Taxi Driver, like all of the other films on this list, has been written about and studied extensively and I don’t know what more I would be able to find. For me it is difficult to say whether Bickle is a complex character or just a sociopath. What he sees as he drives around the city is a film of scourge and depravity that someone needs to scrub away. It is unclear whether it’s that his first hope is in a politician that quickly falls from his good graces that causes him to decide to start making a difference himself.
One thing about Taxi Driver that is fairly complex is the pacing. At times the movie progresses at a fast clip and sometimes it seems to drag on. As soon as you start to feel a conclusion is approaching, the film veers on to a tangent story that was only briefly hinted at by intensely creepy scenes, with Bickle slowly driving past an underaged sex worker portrayed by a very young Jodie Foster.
The sick feeling you have already gotten in your stomach from the brief scenes starts to bubble in your esophagus when De Niro negotiates a price with Foster’s pimp, played by a longhaired Harvey Keitel. The litany of services that Keitel describes should make a viewer want to eject the disc and throw it out the window in disgust.
While the first half of the film focuses on a love story sprinkled with casual racism, the second half shows a city that a visitor would only start to notice after spending enough time to see past the glamour the city shines with. It’s a dark, depraved, greasy city of the ‘70s where hiring a twelve-year-old sex worker will set you back $15. Bickle seems like a creepy knight in shining armor after his first meeting with Foster, leading to the climax of film.

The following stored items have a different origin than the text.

Lemma length_dec n k : 0 <= n < 10 ^ Z.of_nat (S k) → (length (dec n) ≤ S k)%nat.
Proof.
  intros Hn. unfold dec, dec_nat. rewrite (proj2 (Z.ltb_ge _ _)) by lia.
  etrans; [by apply length_dec_digits|simpl; lia].
Qed.

(** Printing and reading back. *)
Lemma dec_spec n : 0 <= n → Forall digit (dec n) ∧ dec n ≠ [] ∧ dec_value (dec n) = n.
Proof.
  intros Hn. unfold dec. rewrite (proj2 (Z.ltb_ge _ _)) by lia. unfold dec_nat.
  assert (0 <= n < 2 ^ Z.of_nat (S (Z.to_nat (Z.log2 n)))) as Hf.
  { split; [done|]. rewrite Nat2Z.inj_succ, Z2Nat.id by apply Z.log2_nonneg.
    destruct (decide (n = 0)) as [->|]; [done|]. apply Z.log2_spec. lia. }
  destruct (dec_digits_spec _ n Hf []) as (s & -> & Hd & Hne & Hv). by rewrite app_nil_r.
Qed.

Lemma c_snprintf_ok dst cap text :
  Z.of_nat (length dst) = cap → Z.of_nat (length text) < cap → cap <= INT_MAX →
  c_snprintf dst cap text ⇓ (Z.of_nat (length text), put_string dst text).
Proof.
  intros Hd Ht Hc. unfold c_snprintf.
  rewrite (proj2 (Z.ltb_ge _ _)), (proj2 (Z.eqb_neq _ _)) by lia.
  rewrite take_ge by lia. rewrite blit_ok by (rewrite length_app; simpl; lia).
  rewrite bind_ret_l. unfold put_string. simpl. rewrite length_app. simpl.
  by rewrite <- app_assoc, Nat.add_1_r.
Qed.

(** Truncated or not, the array is only written within its bounds. *)
Lemma c_snprintf_total dst cap text :
  Z.of_nat (length dst) = cap → 0 < cap <= INT_MAX →
  ∃ n dst', c_snprintf dst cap text ⇓ (n, dst') ∧ length dst' = length dst ∧
    ((n < 0 ∨ cap <= n) ↔ cap <= Z.of_nat (length text)).
Proof.
  intros Hd Hc. unfold c_snprintf. destruct (_ <? _) eqn:E.
  { apply Z.ltb_lt in E. exists (-1), dst. split_and!; try done. lia. }
  apply Z.ltb_ge in E. rewrite (proj2 (Z.eqb_neq _ _)) by lia.
  set (t := take _ _). assert (length t ≤ Z.to_nat (cap - 1))%nat as Ht
    by (unfold t; rewrite length_take; lia).
  rewrite blit_ok by (rewrite length_app; simpl; lia). rewrite bind_ret_l.
  eexists _, _. split; [done|]. split; [|lia].
  rewrite !length_app, length_drop, ?length_app. simpl. lia.
Qed.

(** ** Number parsing *)
Definition ERANGE : Z := 34.
(** [isspace] in the C locale. *)
Definition space (b : byte) : Prop := uchar b = 32 ∨ 9 <= uchar b <= 13.
#[export] Instance space_dec b : Decision (space b).
Proof. unfold space. apply _. Defined.

Fixpoint skip_spaces (s : list byte) : list byte :=
  match s with
  | b :: s' => if decide (space b) then skip_spaces s' else s
  | [] => []
  end.
Fixpoint span_digits (s : list byte) : list byte * list byte :=
  match s with
  | b :: s' => if decide (digit b) then let '(ds, r) := span_digits s' in (b :: ds, r) else ([], s)
  | [] => ([], [])
  end.
Definition read_sign (s : list byte) : bool * list byte :=
  match s with
  | b :: s' => if decide (b = "-"%byte) then (true, s')
               else if decide (b = "+"%byte) then (false, s') else (false, s)
  | [] => (false, [])
  end.

(** The number at the start of [s]: its sign, its digits, and what follows. *)
Definition scan_number (s : list byte) : option (bool * list byte * list byte) :=
  let '(neg, s) := read_sign (skip_spaces s) in
  let '(ds, rest) := span_digits s in
  match ds with [] => None | _ => Some (neg, ds, rest) end.

(** [strtol (o, &end, 10)] and [strtoull (o, &end, 10)] called with [errno] 0: the
    value, the offset of [end], and [errno]. *)
Definition c_strtol (o : obj) : outcome (Z * nat * Z) :=
  s ← c_string o 0;
  match scan_number s with
  | None => mret (0, 0%nat, 0)
  | Some (neg, ds, rest) =>
    let v := if (neg : bool) then - dec_value ds else dec_value ds in
    let e := (length s - length rest)%nat in
    if LONG_MAX <? v then mret (LONG_MAX, e, ERANGE)
    else if v <? LONG_MIN then mret (LONG_MIN, e, ERANGE)
    else mret (v, e, 0)
  end.
Definition c_strtoull (o : obj) : outcome (Z * nat * Z) :=
  s ← c_string o 0;
  match scan_number s with
  | None => mret (0, 0%nat, 0)
  | Some (neg, ds, rest) =>
    let v := dec_value ds in
    let e := (length s - length rest)%nat in
    if ULLONG_MAX <? v then mret (ULLONG_MAX, e, ERANGE)
    else mret (if (neg : bool) then u64 (- v) else v, e, 0)
  end.

Lemma skip_spaces_app s : ∃ ws, s = ws ++ skip_spaces s ∧ Forall space ws.
Proof.
  induction s as [|b s (ws & Hs & Hw)]; simpl; [by exists []|].
  case_decide; [|by exists []]. exists (b :: ws). split; [simpl; by f_equal|by constructor].
Qed.

Lemma span_digits_app s :
  s = (span_digits s).1 ++ (span_digits s).2 ∧ Forall digit (span_digits s).1.
Proof.
  induction s as [|b s [IH1 IH2]]; simpl; [done|]. case_decide; [|done].
  destruct (span_digits s) as [ds r]. simpl in *. split; [by f_equal|by constructor].
Qed.

(** The spelling of a number: white space, a sign, digits. *)
Inductive sign_spelling : bool → list byte → Prop :=
  | sign_none : sign_spelling false []
  | sign_plus : sign_spelling false ["+"%byte]
  | sign_minus : sign_spelling true ["-"%byte].

Definition spells (s : list byte) (neg : bool) (ds : list byte) : Prop :=
  ∃ ws sign, s = ws ++ sign ++ ds ∧ Forall space ws ∧ sign_spelling neg sign ∧
    ds ≠ [] ∧ Forall digit ds.

Lemma scan_number_sound s neg ds rest :
  scan_number s = Some (neg, ds, rest) →
  ∃ pre, s = pre ++ rest ∧ spells pre neg ds.
Proof.
  unfold scan_number. destruct (skip_spaces_app s) as (ws & Hs & Hw).
  destruct (read_sign (skip_spaces s)) as [n s1] eqn:Hsign.
  destruct (span_digits_app s1) as [Happ Hd]. destruct (span_digits s1) as [d r]. simpl in *.
  destruct d as [|b d]; [done|]. intros [= -> <- <-].
  assert (∃ sign, skip_spaces s = sign ++ s1 ∧ sign_spelling neg sign) as (sign & Hs1 & Hsp).
  { clear Hs. unfold read_sign in Hsign. destruct (skip_spaces s) as [|c s'].
    { injection Hsign as <- <-. exists []. by split; [|constructor]. }
    destruct (decide (c = "-"%byte)) as [->|].
    { injection Hsign as <- <-. exists ["-"%byte]. by split; [|constructor]. }
    destruct (decide (c = "+"%byte)) as [->|];
      injection Hsign as <- <-; [exists ["+"%byte]|exists []]; by split; [|constructor]. }
  exists (ws ++ sign ++ b :: d). split.
  - rewrite Hs, Hs1, Happ. by rewrite <- !app_assoc.
  - by exists ws, sign.
Qed.

Lemma span_digits_all ds : Forall digit ds → span_digits ds = (ds, []).
Proof. induction 1 as [|b ds Hb _ IH]; simpl; [done|]. rewrite decide_True by done. by rewrite IH. Qed.

Lemma digit_not_space_sign b : digit b → ¬ space b ∧ b ≠ "-"%byte ∧ b ≠ "+"%byte.
Proof. byte_cases b. Qed.

Lemma scan_number_complete s neg ds : spells s neg ds → scan_number s = Some (neg, ds, []).
Proof.
  intros (ws & sign & -> & Hw & Hsign & Hne & Hd). unfold scan_number.
  assert (skip_spaces (ws ++ sign ++ ds) = sign ++ ds) as ->.
  { induction Hw as [|b ws Hb _ IH]; simpl; [|by rewrite decide_True].
    destruct Hsign; simpl; [|done..]. destruct Hd as [|b ds Hb Hd]; [done|]. simpl.
    by rewrite decide_False by (by apply digit_not_space_sign). }
  assert (read_sign (sign ++ ds) = (neg, ds)) as ->.
  { destruct Hsign; simpl; [|done..]. destruct Hd as [|b ds Hb Hd]; [done|]. simpl.
    apply digit_not_space_sign in Hb as (_ & ? & ?). by rewrite !decide_False. }
  rewrite span_digits_all by done. by destruct ds.
Qed.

Something about Martin Scorsese many agree on is that he is a living, breathing, master-class of the cinema with few people his equal. This makes my ideas of an alternate ending seem like folly. Personally I would have cut the film after the long tracking shot after the police enter the room, leaving the rest on the floor. If that didn’t happen, I would have considered another cut before he picks up his last fare. Again, Scorsese doubtlessly knows much better than I ever will.
I was a vastly different person the first time I watched Taxi Driver and a long time has passed since that first time. I am afraid of how I would have digested it the first time. No matter how much I detest his actions, there is a level of empathy and heroism in Bickle that I wish was more prevalent in society. I would like to say that there are better ways to go about changing the world. It is wildly important that we try.
Taxi Driver is a film that I will recommend to most people. Of the films that I have watched with this project this would probably have the hardest R rating, but it i the altruism that viewers need in their lives.